The title Entropvisions is in homage to my mother, the poet and art critic, Harriet Zinnes. In 1990 New Directions published a collection of her poems titled Entropisms, a word she made-up combining entropy - the tendency toward disorder - and tropism - the growth towards or away from a stimulus. Similarly, my short reviews combine entropy and tropism by suggesting growth towards a vision of art from the chaos of the art world. Through the back door, my title also pays homage to my physicist father, Irving Zinnes, whose long discussions with my mom got her thinking about entropy and tropism in the first place.

Anselm Kiefer at Gagosian
2022.12.5

Bam! Nonchalantly entering Gagosian to see the Anselm Kiefer show I was suddenly punched by a massive world of power, thrown out of my comfort zone, my inner being of collective societal memory thrust bare and exposed, as if the horrors of human life since its mythical beginnings with Adam and Eve were being paraded in front and through me.

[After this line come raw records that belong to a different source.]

(** * The data-engineering lab: bronze ingestion, features, silver save

    A shallow embedding of the code cells of
    [01_materials/labs/02_data_engineering.ipynb]:

    - cells 11-13: [tech_tickers], the tickers asked for;
    - cell 17: [tech_dt], the long frame obtained from the wide download;
    - cell 20: [get_dir_size];
    - cells 22-26: the csv file and the parquet dataset of the comparison;
    - cells 29-30: the bronze clean-up and the per-ticker, per-year
      ingestion loop ([yr_dd], [yr_path], [ToParquet]);
    - cell 34: [parquet_files] and [dd_px];
    - cells 36-37: [dd_shift] and [dd_rets];
    - cell 43: the silver clean-up and save.

    Prices are IEEE-754 binary64 numbers (pandas [float64], where a null is
    a NaN).  Paths are strings, as the code builds them; the file a path
    names is a node of the directory tree, and the file system is a finite
    map from the nodes of files to their contents.  The calls into pandas,
    dask, glob, shutil and os.path are modelled by the functions of the
    parts [Paths], [Frames], [Files] and [Load] below, each next to the
    documented behaviour it stands for.
    The model comes first, then the predicates and the data of the
    statements, then the properties. *)

From Stdlib Require Import Floats Ascii OrderedTypeEx.
From stdpp Require Import base gmap strings list sorting pretty.

Set Warnings "-clear-no-such-hyp,-register-all".

(** ** Strings: characters of a string *)

(** [has_char c s]: the character [c] occurs in [s]. *)
Fixpoint has_char (c : ascii) (s : string) : bool :=
  match s with
  | EmptyString => false
  | String d s => Ascii.eqb c d || has_char c s
  end.

(** A digit or a minus sign: the characters of the decimal rendering of
    an integer. *)
Definition digit_or_minus (c : ascii) : bool :=
  match Ascii.is_nat c with
  | Some _ => true
  | None => Ascii.eqb c "-"
  end.

Fixpoint all_chars (P : ascii → bool) (s : string) : bool :=
  match s with
  | EmptyString => true
  | String c s => P c && all_chars P s
  end.

(** ** Paths

    [os.path.join] on POSIX, as [posixpath.join] computes it: a component
    that starts with the separator discards everything before it; otherwise
    it is appended, after a separator unless the path so far is empty or
    already ends with one. *)

Definition startswith_sep (b : string) : bool :=
  match b with
  | String c _ => Ascii.eqb c "/"
  | EmptyString => false
  end.

Fixpoint endswith_sep (a : string) : bool :=
  match a with
  | EmptyString => false
  | String c a' =>
      match a' with
      | EmptyString => Ascii.eqb c "/"
      | String _ _ => endswith_sep a'
      end
  end.

Definition join_step (path b : string) : string :=
  if startswith_sep b then b
  else if String.eqb path "" || endswith_sep path then path +:+ b
  else path +:+ "/" +:+ b.

Definition path_join (a : string) (p : list string) : string :=
  foldl join_step a p.

(** Cell 30: [yr_path = os.path.join(PRICE_DATA, ticker, f"{ticker}_{yr}")]. *)
Definition yr_path (PRICE_DATA ticker : string) (yr : Z) : string :=
  path_join PRICE_DATA [ticker; ticker +:+ "_" +:+ pretty yr].

(** dask's [to_parquet] names the file of partition [i] of a frame
    [part.i.parquet] inside the directory it is given. *)
Definition part_name (i : nat) : string := "part." +:+ pretty i +:+ ".parquet".
Definition part_path (dir : string) (i : nat) : string :=
  dir +:+ "/" +:+ part_name i.

(** The separator [join_step] puts after [path]. *)
Definition glue (path : string) : string :=
  if String.eqb path "" || endswith_sep path then "" else "/".

(** *** What a path names

    A path names a node of the directory tree: the names on the way from
    the root directory down to it.  The string is cut at the separators
    ([names]); a relative path starts at the working directory [cwd]; an
    empty name and [.] stay where they are, [..] steps up, and above the
    root directory there is the root directory again.  Two strings name the
    same file when they resolve to the same node.  There are no symbolic
    links, and [..] is resolved as if the directory before it existed. *)

(** [p.split("/")]. *)
Fixpoint names (p : string) : list string :=
  match p with
  | EmptyString => [""]
  | String c p' =>
      if Ascii.eqb c "/" then "" :: names p'
      else match names p' with
           | n :: ns => String c n :: ns
           | [] => [String c ""]
           end
  end.

(** ["/".join(ns)]. *)
Fixpoint join_names (ns : list string) : string :=
  match ns with
  | [] => ""
  | n :: ns' =>
      match ns' with
      | [] => n
      | _ :: _ => n +:+ "/" +:+ join_names ns'
      end
  end.

Definition step (dir : list string) (name : string) : list string :=
  if decide (name = "" ∨ name = ".") then dir
  else if decide (name = "..") then take (length dir - 1) dir
  else dir ++ [name].

Definition resolve (cwd : list string) (p : string) : list string :=
  foldl step (if startswith_sep p then [] else cwd) (names p).

(** A name that is an entry of its directory. *)
Definition real_name (n : string) : Prop := n ≠ "" ∧ n ≠ "." ∧ n ≠ "..".

(** A relative path in canonical form: every name of it is an entry of the
    directory before it.  So it is not empty, neither starts nor ends with
    a separator and has no doubled separator and no [.] or [..] in it. *)
Definition canonical (p : string) : Prop := Forall real_name (names p).

(** The node [node] lies below the directory [dir], at any depth. *)
Fixpoint below (dir node : list string) : bool :=
  match dir, node with
  | [], _ :: _ => true
  | d :: dir', n :: node' => if decide (d = n) then below dir' node' else false
  | _, [] => false
  end.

Kiefer’s “paintings” are huge, extending almost floor-to-ceiling and wall-to-wall in Gagosian’s colossal space. But their scale creates only part of their impact. I put “paintings” in quotes because, though mostly made with emulsions of paint and gold leaf, Kiefer includes complete bicycles (that actually look tiny within these looming outpourings of raw emotion), shopping carts, and other symbols of contemporary life into his crusty decaying worlds of black and grease, death and history, bringing our world into the mythical world of creation and destruction. Globs of paint exude out, while sudden patches of unexpected orange and gold illuminate the allegories of forever space, and written quotes in Hebrew, French and German from the Old Testament and writers important to Kiefer let us know these works of art are about so much more than art. They are life, death, the struggle to survive the horrors of humanity against humanity. This exhibition is a pulsating penetration of raw emotion that photos simply cannot replicate. It is a must-see show. The exhibition remains on view through Dec. 23.